Ask DreamHost Customers
August 25, 2006 on 10:44 am | In Business, Hardware, Insider View by Josh Jones |
I’ve got a question.
And I thought, who better to ask, than everybody?
Here goes…
We’ve got pretty serious storage needs. Like, in the next year, we’re estimating needing about 250TB (big T, big B) of additional centralized, networked, storage.
Besides needing a lot, we also need very high performance, redundancy, and thrift.

We want it ALL!
Our absolute requirements for our system are as follows:
* RELIABILITY .. we can never ever lose any data, ever.
* PERFORMANCE .. we need something that can serve approximately 3000 NFS ops per second per TB. (See spec.org). (It needs to do NFS.)
* PRICE .. that’s the whole reason we’re looking.
We’ve got a good system of RELIABILITY and PERFORMANCE already.. but the cost per usable GB is $10. The main problem is the 300GB Fiber Channel drives we use, which are $800 each.
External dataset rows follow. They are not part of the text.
Lemma no_failed_iff_all_succeeded (results : list CreateResult) :
  Nat.eqb (length (filter (fun r => negb (success r)) results)) 0 = true
  <-> Forall (fun r => success r = true) results.
Proof.
  rewrite Nat.eqb_eq. induction results as [|r results IH]; simpl.
  - split; [constructor | reflexivity].
  - destruct (success r) eqn:Hr; simpl.
    + rewrite IH. split.
      * intros Hall. constructor; assumption.
      * intros Hall. inversion Hall; assumption.
    + split; [discriminate|].
      intros Hall. inversion Hall; congruence.
Qed.

(** C10.  [createMultipleTasks] returns: its results are as many as the
    tasks, the result at each position is the result of creating the task
    at that position, and the overall flag is set exactly when every
    result has [success] set. *)
Theorem createMultipleTasks_one_result_per_task
    (tasks : list Task) (options : Options) (s : Sys) :
  exists r s',
    createMultipleTasks tasks options s = (Returned r, s')
    /\ length (batch_results r) = length tasks
    /\ Forall2 (producedBy options) tasks (batch_results r)
    /\ (batch_success r = true
        <-> Forall (fun res => success res = true) (batch_results r)).
Proof.
  unfold createMultipleTasks, bind.
  destruct (createBatches_returns (n := length tasks) tasks options [] s (le_n _))
    as [rs [s' [Hrs Hall]]].
  rewrite Hrs. simpl.
  eexists. exists s'. split; [reflexivity|]. simpl. split; [|split].
  - symmetry. exact (Forall2_length Hall).
  - exact Hall.
  - apply no_failed_iff_all_succeeded.
Qed.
Is there anything out there that can do the same but with SATA drives that cost more like $100? Even if we needed twice or four times as many drives for the same performance and reliability, it seems possible!
There are also some REALLY WANT TO HAVE features, though possibly could be passed up if the top three are satisfied.
* SNAPSHOTS .. automatic versioning backups of all files by the OS. We’ve got this now, in a hidden “.snapshot” directory in every folder.. check it out!
* USER QUOTAS .. really, with the amount of space we’re giving out these days, quotas are almost a moot point. They’d be nice to have though.
* HIGH DENSITY/LOW POWER .. it’s always a plus to fit more storage in the same amount of space with the same amount of power, but it’s not really that big a deal.
* RAID 6 SUPPORT .. it’s cool.
Here are some vendors/solutions we’re considering..
* NETAPP .. what we use now.
* BLUEARC
* ONSTOR
* PANASAS
* CORAID (Open Source, ATA over Ethernet.. intereesssssting!)
* LUSTRE (Open Source, Clustering storage)
Soo.. basically, if people could post their suggestions, experience, other solutions, etc.. in the comments, it would be much appreciated. Not to mention you will be doing your patriotic duty to improve your hosting forever!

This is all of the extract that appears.